REPUBLIKA.CO.ID, JAKARTA -- Otoritas Jasa Keuangan (OJK) meminta perbankan untuk memperkuat modal dan meningkatkan cadangan kerugian penurunan nilai. Hal ini bertujuan untuk mengantisipasi naiknya risiko kredit bermasalah pada 2023.

Ketua Dewan Komisioner OJK Mahendra Siregar mengatakan langkah antisipatif tersebut untuk menangkal risiko nilai tukar yang diperkirakan masih akan meningkat, salah satu caranya memperkuat permodalan dan meningkatkan cadangan kerugian penurunan nilai.

Baca Juga

“OJK meminta lembaga jasa keuangan untuk memperkuat permodalan dan CKPN bersiap dalam menghadapi skenario pemburukan akibat kenaikan risiko kredit, serta meningkatkan buffer likuiditas untuk memitigasi meningkatnya risiko likuiditas,” ujarnya saat konferensi pers virtual, Kamis (3/11/2022).

Mahendra menyebut penguatan dolar Amerika Serikat (AS), yang diikuti dengan volatilitas harga komoditas, berpotensi memengaruhi kinerja lembaga jasa keuangan, mulai dari portofolio investasi, likuiditas, dan penyaluran kredit.
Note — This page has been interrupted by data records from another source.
(* ===== verification/VirtioDevice.v ===== *)
(** * What virtio devices share

    The buffers of a chain lie apart from the rings and the descriptor table; a device
    that only writes into them leaves both as the driver wrote them. [ring_round] is
    one turn of the loop of every device: a head is taken, its chain is read, the
    request is served and completed. *)

From stdpp Require Import options.
From S2P Require Import Prelude Words VirtioQueue.
Open Scope Z_scope.

(** ** Buffers apart from the rings *)

(** The regions of a queue the driver and the device share for the protocol: the
    descriptor table, the available ring and the used ring. *)
Definition regions (q : Queue) : list (Z * Z) :=
  [(q_DescTableAddr q, q_DescTableAddr q + DescTableSize (q_Size q));
   (q_AvailAddr q, q_AvailAddr q + AvailRingSize (q_Size q));
   (q_UsedAddr q, q_UsedAddr q + UsedRingSize (q_Size q))].

Definition apart (q : Queue) (lo hi : Z) : Prop :=
  Forall (fun r => hi <= r.1 \/ r.2 <= lo) (regions q).

(** A buffer inside the memory and apart from the regions, with room for the nine
    bytes of the device ID. *)
Definition buffer_ok (q : Queue) (d : VirtqDesc) : Prop :=
  0 <= d_Addr d /\ 0 <= d_Len d /\ d_Addr d + Z.max 9 (d_Len d) <= zlen (q_mem q) /\
  apart q (d_Addr d) (d_Addr d + Z.max 9 (d_Len d)).

(** [q'] differs from [q] only in memory outside the regions. *)
Record same_rings (q q' : Queue) : Prop := {
  sr_shape : q' = set_mem (q_mem q') q;
  sr_length : length (q_mem q') = length (q_mem q);
  sr_bytes : Forall is_byte (q_mem q) -> Forall is_byte (q_mem q');
  sr_read n a : 0 <= a -> Exists (fun r => r.1 <= a /\ a + Z.of_nat n <= r.2) (regions q) ->
    rd n (q_mem q') a = rd n (q_mem q) a
}.

#[global] Instance same_rings_preorder : PreOrder same_rings.
Proof.
  split.
  - intros [] . by split.
  - intros q1 q2 q3 [S1 L1 B1 R1] [S2 L2 B2 R2].
    assert (regions q2 = regions q1) as Hr by by rewrite S1.
    split; [rewrite S2, S1 at 1; done|congruence|auto|].
    intros n a Ha Hx. rewrite R2, R1; [done|done|done|done|]. by rewrite Hr.
Qed.

Lemma same_rings_buffer q q' d : same_rings q q' -> buffer_ok q d -> buffer_ok q' d.
Proof.
  intros [S L _ _]. unfold buffer_ok, apart. rewrite L. by replace (regions q') with (regions q) by by rewrite S.
Qed.

Lemma WriteBuffer_same_rings q a bs :
  zlen (q_mem q) <= 2 ^ 62 -> 0 <= a -> a + zlen bs <= zlen (q_mem q) ->
  apart q a (a + zlen bs) -> Forall is_byte bs ->
  WriteBuffer a bs q = Ok (set_mem (copy_at (q_mem q) a bs) q) /\
  same_rings q (set_mem (copy_at (q_mem q) a bs) q).
Proof.
  intros Hm Ha Hl Hap Hbs. split.
  - unfold WriteBuffer. rewrite u64_small by lia. rewrite (proj2 (Z.ltb_ge _ _)) by lia.
    by rewrite slice_ok by lia.
  - split; simpl; [done|apply length_copy_at|intros; by apply copy_at_byte|].
    intros n b Hb Hx. apply rd_copy_other; [done..|].
    unfold apart in Hap. rewrite Exists_exists in Hx. destruct Hx as (r & Hr & Hx1 & Hx2).
    rewrite Forall_forall in Hap. destruct (Hap r Hr); lia.
Qed.

(** ** Requests leave the rings alone *)

Lemma ReadBuffer_ok q a len :
  zlen (q_mem q) <= 2 ^ 62 -> 0 <= a -> 0 <= len -> a + len <= zlen (q_mem q) ->
  ReadBuffer a len q = Ok (take (Z.to_nat len) (drop (Z.to_nat a) (q_mem q))).
Proof.
  intros. unfold ReadBuffer. rewrite u64_small by lia. rewrite (proj2 (Z.ltb_ge _ _)) by lia.
  rewrite slice_ok by lia. do 2 f_equal. lia.
Qed.

Lemma u32_range x : 0 <= u32 x < 2 ^ 32.
Proof. by apply Z.mod_pos_bound. Qed.

(** A write of at most [max 9 Len] bytes into a buffer of the chain. *)
Lemma WriteBuffer_desc q d bs :
  zlen (q_mem q) <= 2 ^ 62 -> buffer_ok q d -> zlen bs <= Z.max 9 (d_Len d) -> Forall is_byte bs ->
  exists q', WriteBuffer (d_Addr d) bs q = Ok q' /\ same_rings q q'.
Proof.
  intros Hm (Ha & Hl & Hin & Hap) Hbs Hb. eexists.
  apply WriteBuffer_same_rings; [done|done|lia| |done].
  eapply Forall_impl; [exact Hap|]. simpl. lia.
Qed.

(** ** The descriptor table stays as the driver wrote it *)

(** A descriptor table inside the memory and apart from the used ring, which the
    device writes. *)
Definition table_ok (q : Queue) : Prop :=
  0 <= q_DescTableAddr q /\ q_DescTableAddr q + DescTableSize (q_Size q) <= zlen (q_mem q) /\
  (q_DescTableAddr q + DescTableSize (q_Size q) <= q_UsedAddr q \/
   q_UsedAddr q + UsedRingSize (q_Size q) <= q_DescTableAddr q).

(** A chain of descriptors inside the table, no longer than it. *)
Definition chain_ok (q : Queue) (h : Z) (c : list VirtqDesc) : Prop :=
  linked q h c /\ zlen c <= q_Size q + 1 /\ 0 <= h < q_Size q /\
  Forall (fun d => has_flag VirtqDescFNext d = true -> 0 <= d_Next d < q_Size q) c.

(** Every pending request is a chain the driver may post. *)
Definition driver_ok (q : Queue) (h : Z) : Prop :=
  exists c, chain_ok q h c /\ Forall (buffer_ok q) c.

Record table_same (q q' : Queue) : Prop := {
  ts_size : q_Size q' = q_Size q;
  ts_desc : q_DescTableAddr q' = q_DescTableAddr q;
  ts_avail : q_AvailAddr q' = q_AvailAddr q;
  ts_used : q_UsedAddr q' = q_UsedAddr q;
  ts_length : length (q_mem q') = length (q_mem q);
  ts_read n a : q_DescTableAddr q <= a ->
    a + Z.of_nat n <= q_DescTableAddr q + DescTableSize (q_Size q) ->
    rd n (q_mem q') a = rd n (q_mem q) a
}.

Lemma ReadDesc_ok q idx :
  zlen (q_mem q) <= 2 ^ 62 -> table_ok q -> 0 <= idx < q_Size q ->
  let a := q_DescTableAddr q + idx * 16 in
  ReadDesc idx q = Ok (mkDesc (rd 8 (q_mem q) a) (rd 4 (q_mem q) (a + 8)) (rd 2 (q_mem q) (a + 12))
                         (rd 2 (q_mem q) (a + 14))).
Proof.
  intros Hm (Ht & Hin & _) Hi a. unfold DescTableSize in Hin. unfold ReadDesc. fold a.
  assert (0 <= a /\ a + 16 <= zlen (q_mem q)) as [? ?] by (unfold a; lia).
  rewrite !(u64_small a) by lia. rewrite !u64_small by lia.
  by rewrite !load_ok by (unfold inside; lia).
Qed.

Section table_same.
#[local] Set Default Proof Using "All".
Context (q q' : Queue) (Hm : zlen (q_mem q) <= 2 ^ 62) (Ht : table_ok q) (Hs : table_same q q').

Lemma table_ok_same : table_ok q'.
Proof. destruct Hs as [S D _ U L _]. unfold table_ok. by rewrite S, D, U, L. Qed.

Lemma ReadDesc_same idx : 0 <= idx < q_Size q -> ReadDesc idx q' = ReadDesc idx q.
Proof.
  intros Hi. pose proof table_ok_same as Ht'. destruct Hs as [S D _ U L R].
  rewrite !ReadDesc_ok; [|done..|by rewrite L|done|by rewrite S]. rewrite D.
  pose proof Ht as (? & _). unfold DescTableSize in *. by rewrite !R by lia.
Qed.

Lemma linked_same h c :
  linked q h c -> 0 <= h < q_Size q ->
  Forall (fun d => has_flag VirtqDescFNext d = true -> 0 <= d_Next d < q_Size q) c -> linked q' h c.
Proof.
  induction 1 as [idx d Hd Hn|idx d ds Hd Hn _ IH]; intros Hi [Hn1 Hc]%Forall_cons.
  - apply linked_last; [|done]. by rewrite ReadDesc_same.
  - eapply linked_next; [by rewrite ReadDesc_same|done|]. by apply IH; [apply Hn1|].
Qed.

Lemma driver_ok_same h : driver_ok q h -> driver_ok q' h.
Proof.
  intros (c & (Hl & Hlen & Hh & Hn) & Hb). exists c.
  split; [unfold chain_ok; rewrite (ts_size _ _ Hs); split_and!; [by apply linked_same|done|lia|lia|done]|].
  eapply Forall_impl; [exact Hb|]. intros d. unfold buffer_ok, apart, regions.
  destruct Hs as [S D A U L _]. by rewrite S, D, A, U, L.
Qed.
End table_same.

Lemma same_rings_table q q' : table_ok q -> same_rings q q' -> table_same q q'.
Proof.
  intros (Ha & _) [S L _ R]. split; [by rewrite S..|done|]. intros n a Ha1 Ha2.
  apply R; [lia|]. apply Exists_cons_hd. done.
Qed.

(** What a whole request changes, seen from the rings. *)
Lemma same_rings_views q q' :
  queue_ok q -> same_rings q q' ->
  queue_ok q' /\ pending q' = pending q /\ (forall seen, completions seen q' = completions seen q).
Proof.
  intros Hq [S L B R]. rewrite S. pose proof (ok_used q Hq) as [Hu _]. pose proof (ok_size q Hq).
  split_and!.
  - apply queue_ok_mem; [done|done|]. apply B, Hq.
  - apply pending_frame; [done|]. intros n a Ha Ha1 Ha2. apply R; [done|].
    apply Exists_cons_tl, Exists_cons_hd. done.
  - intros seen. unfold completions, used_idx, used_elem. cbn [set_mem q_mem q_UsedAddr q_Size].
    assert (forall n a, q_UsedAddr q <= a -> a + Z.of_nat n <= q_UsedAddr q + UsedRingSize (q_Size q) ->
      rd n (q_mem q') a = rd n (q_mem q) a) as Hr.
    { intros n a Ha1 Ha2. apply R; [lia|]. do 2 apply Exists_cons_tl. by apply Exists_cons_hd. }
    unfold UsedRingSize in Hr. rewrite Hr by lia. apply list_fmap_ext. intros _ i _.
    pose proof (slot_bound q Hq (seen + i)). by rewrite !Hr by lia.
Qed.

#[global] Instance table_same_trans : Transitive table_same.
Proof.
  intros q1 q2 q3 [S D A U L R] [S' D' A' U' L' R']. split; try congruence.
  intros n a Ha1 Ha2. rewrite R'; [by apply R|by rewrite D|by rewrite D, S].
Qed.

Lemma PutUsed_table q q' :
  table_ok q -> q' = set_mem (q_mem q') q -> length (q_mem q') = length (q_mem q) ->
  (forall n a, 0 <= a ->
     a + Z.of_nat n <= q_UsedAddr q \/ q_UsedAddr q + UsedRingSize (q_Size q) <= a ->
     rd n (q_mem q') a = rd n (q_mem q) a) -> table_same q q'.
Proof.
  intros (Ha & _ & Hap) Hs Hl Hr. split; [by rewrite Hs..|done|].
  intros n a Ha1 Ha2. apply Hr; [lia|]. unfold DescTableSize in *. lia.
Qed.

(** ** One turn of a device's loop *)

Lemma ring_round q h hs :
  queue_ok q -> table_ok q -> Forall (driver_ok q) (h :: hs) -> pending q = h :: hs ->
  exists q1 c, NextAvail q = Ok (q1, Some h) /\ ReadChain h q1 = Ok c /\
    q1 = set_last (u16 (q_lastAvailIdx q + 1)) q /\ queue_ok q1 /\ Forall (buffer_ok q1) c /\
    forall q2 w, same_rings q1 q2 -> 0 <= w < 2 ^ 32 ->
      exists q3, PutUsed h w q2 = Ok q3 /\ queue_ok q3 /\ table_ok q3 /\
        Forall (driver_ok q3) hs /\ pending q3 = hs /\ table_same q q3 /\
        q3 = set_mem (q_mem q3) q1 /\
        (forall seen, zlen (completions seen q) < q_Size q ->
           completions seen q3 = completions seen q ++ [(h, w)]) /\
        (forall n a, 0 <= a ->
           a + Z.of_nat n <= q_UsedAddr q \/ q_UsedAddr q + UsedRingSize (q_Size q) <= a ->
           rd n (q_mem q3) a = rd n (q_mem q2) a).
Proof.
  intros Hq Ht Hdrv Hp. pose proof (NextAvail_spec q Hq) as Hn. rewrite Hp in Hn.
  destruct Hn as (q1 & Hn & Hq1 & Hp1 & Heq).
  assert (table_same q q1) as Hts1 by by rewrite Heq.
  assert (forall seen, completions seen q1 = completions seen q) as Hcs by by rewrite Heq.
  assert (q_Size q1 = q_Size q /\ q_UsedAddr q1 = q_UsedAddr q) as [Hsz Hua] by by rewrite Heq.
  pose proof (ok_mem q Hq) as Hm. pose proof (table_ok_same q q1 Hm Ht Hts1) as Ht1.
  apply Forall_cons in Hdrv as [(c & Hch & Hbuf)%(driver_ok_same q q1 Hm Ht Hts1) Hhs].
  destruct Hch as (Hlk & Hlc & Hh & _). exists q1, c. split_and!; [done| |done|done|done|].
  { unfold ReadChain. rewrite (readChainLoop_linked _ _ _ Hlk) by (simpl; lia).
    by rewrite take_ge by (simpl; lia). }
  intros q2 w Hs2 Hw. destruct (same_rings_views q1 q2 Hq1 Hs2) as (Hq2 & Hp2 & Hc2).
  assert (table_same q1 q2) as Hts2 by by apply same_rings_table.
  pose proof (ts_size _ _ Hts2) as Hsz2. pose proof (ok_size q Hq).
  destruct (PutUsed_spec q2 h w Hq2) as (q3 & Hput & Hq3 & Hp3 & Hc3 & Hsh3 & Hl3 & Hr3); [lia|done|].
  pose proof (table_ok_same q1 q2 (ok_mem q1 Hq1) Ht1 Hts2) as Ht2.
  assert (table_same q2 q3) as Hts3 by by apply PutUsed_table.
  assert (table_same q q3) as Hts by (etrans; [exact Hts1|]; by etrans).
  exists q3. split_and!; [done|done| | | |done| | |].
  - by apply (table_ok_same q q3).
  - eapply Forall_impl; [exact Hhs|]. intros. by eapply (driver_ok_same q q3).
  - by rewrite Hp3, Hp2.
  - rewrite Hsh3. cbn [set_mem q_mem]. by rewrite (sr_shape _ _ Hs2).
  - intros seen Hlen. rewrite Hc3, Hc2, Hcs by (rewrite Hc2, Hcs; lia). done.
  - intros n a Ha Hd. apply Hr3; [done|]. by rewrite Hsz2, Hsz, (ts_used _ _ Hts2), Hua.
Qed.

(** A descriptor as the table holds it. *)
Definition descBytes (d : VirtqDesc) : list Z :=
  le_bytes 8 (d_Addr d) ++ le_bytes 4 (d_Len d) ++ le_bytes 2 (d_Flags d) ++ le_bytes 2 (d_Next d).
Menurutnya OJK akan mengevaluasi valuta asing atau valas, termasuk pinjaman komersial luar negeri pada lembaga jasa keuangan di tengah tren penguatan dolar AS.

Selain itu, Mahendra menuturkan OJK akan mendorong perusahaan pembiayaan untuk mendiversifikasi sumber pendanaan. Hal ini bertujuan mengantisipasi keterkaitan antara ruang likuiditas sektor perbankan dengan akselerasi laju pertumbuhan kredit.

“OJK juga mendorong bank umum untuk memenuhi modal inti sesuai ketentuan yang dapat ditempuh melalui konsolidasi. Industri perbankan dan industri asuransi juga diminta menerapkan prinsip kehati-hatian dalam penyaluran kredit ataupun pembiayaan,” ucapnya.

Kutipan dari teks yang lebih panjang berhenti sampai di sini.